It looks like you're using an Ad Blocker.

Please white-list or disable AboveTopSecret.com in your ad-blocking tool.

Thank you.

 

Some features of ATS will be disabled while you continue to use an ad-blocker.

 

Rare fire whirlwind in Sao Paulo, Brazil

page: 1
3

log in

join
share:

posted on Aug, 25 2010 @ 04:33 AM
link   
Hi guys this is my first thread in ATS, so please cut me some slack if my post seems a bit out of the norm.

I've lived in Sao Paulo for quite awhile and have never seen or heard of anything like this. Seems like this kind of whirlwind is quite rare, and even more so since its winter time over there in Sao Paulo. Check the video and the news on it.

skynews

If anyone has better footage on this particular incident please feel free to post it here since I watched these news recently.

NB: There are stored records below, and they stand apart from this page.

(** [pkg/kvstore/chain.go:13-17] a chain is itself a KvStore *)
#[local] Instance chain_KvStore : KvStore O T chainKvStore := {|
  kv_contains := Contains;
  kv_get := Get;
  kv_getBatch := GetBatch;
  kv_put := Put;
  kv_putBatch := PutBatch;
  kv_delete := Delete;
  kv_deleteBatch := DeleteBatch;
|}.
End Chain.
Arguments chainKvStore : clear implicits.
Arguments Chain {St M} _ _.

(** ** What a store promises

    [kv_view] is the map a store holds, by the string a key is cast to
    ([ToStringE], the cast package's function).  A store may lose entries at any
    time (a cache) unless it is [kv_durable].  A store that decodes what it finds into
    the caller's variable promises the value only for a variable that is [kv_fresh]:
    encoding/json leaves alone what a text does not mention. *)
Section Laws.
Context {O T : Type} `{Countable O} (ToStringE : any_key O → result error string).

(** [pkg/kvstore/kvstore.go:83-91] CastKeyToString *)
Definition CastKeyToString (key : any_key O) : result error string :=
  match ToStringE key with
  | Ok str => Ok str
  | Err err => Err (ErrWrap "unknown type for kvstore key" err)
  end.

Definition lookup_key (m : gmap string T) (key : any_key O) : option T :=
  match CastKeyToString key with
  | Ok str => m !! str
  | Err _ => None
  end.

Definition insert_key (key : any_key O) (value : T) (m : gmap string T) : gmap string T :=
  match CastKeyToString key with
  | Ok str => <[str := value]> m
  | Err _ => m
  end.

Definition delete_key (key : any_key O) (m : gmap string T) : gmap string T :=
  match CastKeyToString key with
  | Ok str => delete str m
  | Err _ => m
  end.

(** The map of string keys a batch is given as. *)
Definition keyed (m : gmap string T) : gmap (any_key O) T := kmap KString m.

Class KvStoreLaws (St : Type) `{!KvStore O T St} := {
  kv_view : St → gmap string T;
  kv_durable : St → Prop;
  kv_fresh : T → Prop;
  kv_contains_law key s s' b err :
    kv_contains key s = (s', (b, err)) → kv_view s' ⊆ kv_view s;
  kv_get_law key value s s' v found err :
    kv_get key value s = (s', (v, found, err)) →
    kv_view s' ⊆ kv_view s ∧
    (kv_durable s → kv_durable s' ∧ kv_view s' = kv_view s) ∧
    (found = true → err = None ∧ (kv_fresh value → lookup_key (kv_view s) key = Some v)) ∧
    (found = false → err = None → v = value ∧ lookup_key (kv_view s') key = None);
  kv_put_law key value s s' err :
    kv_put key value s = (s', err) →
    (∀ k x, kv_view s' !! k = Some x →
      kv_view s !! k = Some x ∨ (CastKeyToString key = Ok k ∧ x = value)) ∧
    (err = None → kv_view s' ⊆ insert_key key value (kv_view s)) ∧
    (kv_durable s → kv_durable s' ∧
      match err with
      | Some _ => kv_view s' = kv_view s ∨ kv_view s' = insert_key key value (kv_view s)
      | None => kv_view s' = insert_key key value (kv_view s)
      end);
  kv_delete_law key s s' err :
    kv_delete key s = (s', err) →
    kv_view s' ⊆ kv_view s ∧
    (err = None → kv_view s' ⊆ delete_key key (kv_view s)) ∧
    (kv_durable s → kv_durable s' ∧ delete_key key (kv_view s) ⊆ kv_view s');
  kv_getBatch_law ks vm s s' values missing err :
    kv_getBatch (KString <$> ks) (RMap TString (keyed vm)) s = (s', (values, missing, err)) →
    kv_view s' ⊆ kv_view s ∧
    (kv_durable s → kv_durable s' ∧ kv_view s' = kv_view s) ∧
    ∃ vm' ms, values = RMap TString (keyed vm') ∧ missing = KString <$> ms ∧
      (∀ k, vm' !! k = vm !! k ∨ (k ∈ ks ∧ is_Some (vm' !! k) ∧ vm' !! k = kv_view s !! k)) ∧
      (∀ k, k ∈ ms → k ∈ ks) ∧
      (err = None → ∀ k, k ∈ ks → if decide (k ∈ ms) then kv_view s' !! k = None
        else is_Some (vm' !! k) ∧ vm' !! k = kv_view s !! k) ∧
      (err ≠ None → ∀ k, k ∈ ks → k ∈ ms);
  kv_putBatch_law m s s' err :
    kv_putBatch (keyed m) s = (s', err) →
    (∀ k x, kv_view s' !! k = Some x → kv_view s !! k = Some x ∨ m !! k = Some x) ∧
    (err = None → kv_view s' ⊆ m ∪ kv_view s) ∧
    (kv_durable s → err = None → kv_durable s' ∧ kv_view s' = m ∪ kv_view s);
}.

(** A store whose Contains holds only for keys that it can read, which a chain needs of
    its cache of missing keys. *)
Class KvMembership (St : Type) `{!KvStore O T St, !KvStoreLaws St} : Prop :=
  kv_member_law key (s s' : St) err :
    kv_contains key s = (s', (true, err)) → is_Some (lookup_key (kv_view s) key).

(** What Contains and DeleteBatch of a durable store do. *)
Class KvDurableLaws (St : Type) `{!KvStore O T St, !KvStoreLaws St} : Prop := {
  kv_contains_durable key s s' b err :
    kv_durable s → kv_contains key s = (s', (b, err)) →
    kv_durable s' ∧ kv_view s' = kv_view s ∧ (err = None → b = bool_decide (is_Some (lookup_key (kv_view s) key)));
  kv_deleteBatch_durable ks s s' err :
    kv_durable s → kv_deleteBatch (KString <$> ks) s = (s', err) →
    kv_durable s' ∧ kv_view s' ⊆ kv_view s ∧ (∀ k, k ∉ ks → kv_view s' !! k = kv_view s !! k) ∧
    (err = None → ∀ k, k ∈ ks → kv_view s' !! k = None)
}.

(** What a delete that failed can leave behind. *)
Lemma between_delete key (m m' : gmap string T) :
  m' ⊆ m → delete_key key m ⊆ m' → m' = m ∨ m' = delete_key key m.
Proof.
  intros Hsub Hdel. unfold delete_key in *. destruct (CastKeyToString key) as [k|]; [|left; by apply (anti_symm (⊆))].
  destruct (m' !! k) as [v|] eqn:Hv; [left|right]; apply (anti_symm (⊆)); try done; apply map_subseteq_spec; intros j x Hx.
  - destruct (decide (k = j)) as [<-|Hne]; [pose proof (lookup_weaken _ _ _ _ Hv Hsub); congruence|].
    eapply lookup_weaken; [|exact Hdel]. by rewrite lookup_delete_ne.
  - rewrite lookup_delete_Some. split; [intros <-; congruence|]. by eapply lookup_weaken.
Qed.
End Laws.
(* ===== verification/Base64.v ===== *)
(** * pkg/encoding/base64

    The standard encoding of Go's encoding/base64 ([StdEncoding]: padding, not
    strict), and the package's wrappers around it.  Byte strings are [string]. *)
From Stdlib Require Import Ascii.
From S2P Require Import Prelude.

(** ** StdEncoding *)

Definition alphabet : string := "ABCDEFGHIJKLMNOPQRSTUVWXYZabcdefghijklmnopqrstuvwxyz0123456789+/".

Definition b64_char (n : N) : ascii := default "000"%char (String.get (N.to_nat n) alphabet).

Fixpoint index_of (c : ascii) (s : string) (i : N) : option N :=
  match s with
  | EmptyString => None
  | String c' s' => if decide (c = c') then Some i else index_of c s' (i + 1)%N
  end.

Definition b64_value (c : ascii) : option N := index_of c alphabet 0.

Definition pad : ascii := "="%char.

(** [StdEncoding.EncodeToString] *)
Fixpoint std_encode (s : string) : string :=
  match s with
  | EmptyString => EmptyString
  | String a s' =>
      let a := N_of_ascii a in
      match s' with
      | EmptyString =>
          String (b64_char (a / 4)) (String (b64_char (a mod 4 * 16)) (String pad (String pad EmptyString)))
      | String b s'' =>
          let b := N_of_ascii b in
          match s'' with
          | EmptyString =>
              String (b64_char (a / 4)) (String (b64_char (a mod 4 * 16 + b / 16))
                (String (b64_char (b mod 16 * 4)) (String pad EmptyString)))
          | String c s''' =>
              let c := N_of_ascii c in
              String (b64_char (a / 4)) (String (b64_char (a mod 4 * 16 + b / 16))
                (String (b64_char (b mod 16 * 4 + c / 64)) (String (b64_char (c mod 64))
                  (std_encode s'''))))
          end
      end
  end%N.

Fixpoint std_decode_groups (s : string) : option string :=
  match s with
  | EmptyString => Some EmptyString
  | String a (String b (String c (String d s'))) =>
      match b64_value a, b64_value b with
      | Some x, Some y =>
          if decide (c = pad) then
            if decide (d = pad ∧ s' = EmptyString) then
              Some (String (ascii_of_N (x * 4 + y / 16)) EmptyString)
            else None
          else
            match b64_value c with
            | Some z =>
                if decide (d = pad) then
                  if decide (s' = EmptyString) then
                    Some (String (ascii_of_N (x * 4 + y / 16))
                      (String (ascii_of_N (y mod 16 * 16 + z / 4)) EmptyString))
                  else None
                else
                  match b64_value d, std_decode_groups s' with
                  | Some w, Some r =>
                      Some (String (ascii_of_N (x * 4 + y / 16))
                        (String (ascii_of_N (y mod 16 * 16 + z / 4))
                          (String (ascii_of_N (z mod 4 * 64 + w)) r)))
                  | _, _ => None
                  end
            | None => None
            end
      | _, _ => None
      end
  | _ => None
  end%N.

Fixpoint drop_newlines (s : string) : string :=
  match s with
  | EmptyString => EmptyString
  | String c s' =>
      if decide (c = "010"%char ∨ c = "013"%char) then drop_newlines s' else String c (drop_newlines s')
  end.

(** [StdEncoding.DecodeString]: new lines in the input are skipped; the bytes
    decoded before an error are not modelled. *)
Definition std_decode (s : string) : result go_error string :=
  match std_decode_groups (drop_newlines s) with
  | Some r => Ok r
  | None => Err (EMsg "illegal base64 data")
  end.

(** [StdEncoding.EncodedLen] *)
Definition EncodedLen (n : nat) : nat := (n + 2) / 3 * 4.

(** ** The package *)

(** [pkg/encoding/base64/base64.go:5-10] Encode *)
Definition Encode (src : string) : string := std_encode src.

(** [pkg/encoding/base64/base64.go:12-14] EncodeToString *)
Definition EncodeToString (v : string) : string := std_encode v.

(** [pkg/encoding/base64/base64.go:16-21] Decode *)
Definition Decode (src : string) : result go_error string := std_decode src.

(** [pkg/encoding/base64/base64.go:23-25] DecodeString *)
Definition DecodeString (v : string) : result go_error string := std_decode v.

Example Encode_vectors :
  Encode <$> [""; "a"; "Hi"; "Foo"; "test"] = [""; "YQ=="; "SGk="; "Rm9v"; "dGVzdA=="].
Proof. reflexivity. Qed.

Example Decode_newline : Decode (String "Y" (String "010" "Q==")) = Ok "a".
Proof. reflexivity. Qed.

(** ** Lemmas *)

#[local] Ltac Zify.zify_post_hook ::= Z.to_euclidean_division_equations.

(** Three bytes at a time. *)
Lemma string_ind3 (P : string → Prop) :
  P EmptyString → (∀ a, P (String a EmptyString)) → (∀ a b, P (String a (String b EmptyString))) →
  (∀ a b c s, P s → P (String a (String b (String c s)))) → ∀ s, P s.
Proof.
  intros H0 H1 H2 H3. fix IH 1. intros [|a [|b [|c s]]]; [done|done|done|]. by apply H3.
Qed.

Lemma below_64 (P : N → Prop) :
  (∀ i, i < 64 → P (N.of_nat i)) → ∀ n, (n < 64)%N → P n.
Proof. intros HP n Hn. rewrite -(N2Nat.id n). apply HP. lia. Qed.

Definition b64_char_ok (n : N) : bool :=
  bool_decide (b64_value (b64_char n) = Some n ∧ b64_char n ≠ pad ∧
    b64_char n ≠ "010"%char ∧ b64_char n ≠ "013"%char).

Lemma b64_char_spec n : (n < 64)%N →
  b64_value (b64_char n) = Some n ∧ b64_char n ≠ pad ∧ b64_char n ≠ "010"%char ∧ b64_char n ≠ "013"%char.
Proof.
  revert n. apply (below_64 (λ n, _)). intros i Hi.
  apply (bool_decide_eq_true (_ ∧ _)).
  assert (forallb (λ i, b64_char_ok (N.of_nat i)) (seq 0 64) = true) as Hall by (by vm_compute).
  rewrite forallb_forall in Hall. apply Hall, in_seq. lia.
Qed.

Lemma ascii_of_N_eq n a : n = N_of_ascii a → ascii_of_N n = a.
Proof. intros ->. apply ascii_N_embedding. Qed.

Lemma N_of_ascii_bound a : (N_of_ascii a < 256)%N.
Proof. apply N_ascii_bounded. Qed.

Ltac b64_bounds :=
  repeat match goal with
  | a : ascii |- _ =>
      lazymatch goal with
      | _ : (N_of_ascii a < 256)%N |- _ => fail
      | _ => pose proof (N_of_ascii_bound a)
      end
  end.

(** Every character the encoder writes is kept by [drop_newlines]. *)
Lemma drop_newlines_encode s : drop_newlines (std_encode s) = std_encode s.
Proof.
  induction s as [|a|a b|a b c s IH] using string_ind3; [done|..]; cbn [std_encode drop_newlines];
    b64_bounds; rewrite !decide_False ?IH //; intros [Hc|Hc]; revert Hc; try done;
    apply b64_char_spec; lia.
Qed.

Lemma std_decode_groups_encode s : std_decode_groups (std_encode s) = Some s.
Proof.
  induction s as [|a|a b|a b c s IH] using string_ind3; [done|..]; cbn [std_encode std_decode_groups];
    b64_bounds.
  - destruct (b64_char_spec (N_of_ascii a / 4)) as [-> _]; [lia|].
    destruct (b64_char_spec (N_of_ascii a mod 4 * 16)) as [-> _]; [lia|].
    do 2 decide_true. do 2 f_equal.
    apply ascii_of_N_eq. lia.
  - destruct (b64_char_spec (N_of_ascii a / 4)) as [-> _]; [lia|].
    destruct (b64_char_spec (N_of_ascii a mod 4 * 16 + N_of_ascii b / 16)) as [-> _]; [lia|].
    destruct (b64_char_spec (N_of_ascii b mod 16 * 4)) as (-> & Hne & _); [lia|].
    decide_false. do 2 decide_true.
    f_equal. f_equal; [|f_equal];
      apply ascii_of_N_eq; lia.
  - destruct (b64_char_spec (N_of_ascii a / 4)) as [-> _]; [lia|].
    destruct (b64_char_spec (N_of_ascii a mod 4 * 16 + N_of_ascii b / 16)) as [-> _]; [lia|].
    destruct (b64_char_spec (N_of_ascii b mod 16 * 4 + N_of_ascii c / 64)) as (-> & Hne & _); [lia|].
    destruct (b64_char_spec (N_of_ascii c mod 64)) as (-> & Hne' & _); [lia|].
    rewrite IH. do 2 decide_false.
    f_equal. f_equal; [|f_equal; [|f_equal]]; apply ascii_of_N_eq; lia.
Qed.

Lemma length_encode s : String.length (Encode s) = EncodedLen (String.length s).
Proof.
  unfold Encode, EncodedLen.
  induction s as [|a|a b|a b c s IH] using string_ind3; [done..|].
  cbn [std_encode String.length]. rewrite IH.
  replace (S (S (S (String.length s))) + 2) with (String.length s + 2 + 1 * 3) by lia.
  rewrite Nat.div_add //. lia.
Qed.

Lemma Decode_Encode s : Decode (Encode s) = Ok s.
Proof. unfold Decode, std_decode. by rewrite drop_newlines_encode std_decode_groups_encode. Qed.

Thank you all for your time.



 

Mod Edit: Url formatting - Jak

[edit on 25/8/10 by JAK]



posted on Aug, 25 2010 @ 09:05 AM
link   
now that is cool lol ok maybe a little hot but still.
weird how the fire devil follows the line of fire on the ground producing this effect.



posted on Aug, 25 2010 @ 09:13 AM
link   
Wow! Great video, thanks for finding that.

I have never heard of that in Brasil either. I have never been to Aracatuba, but I used to live in Morumbi.

The article with the video mentions this, which I find incredible:

...In 1923, a fire tornado ignited by the Great Kanto earthquake in Tokyo grew to the size of a large city and killed 38,000 people in 15 minutes....

Really? Wow!

[edit on 25-8-2010 by lasertaglover]



posted on Aug, 25 2010 @ 02:06 PM
link   

Originally posted by lasertaglover
I have never been to Aracatuba, but I used to live in Morumbi.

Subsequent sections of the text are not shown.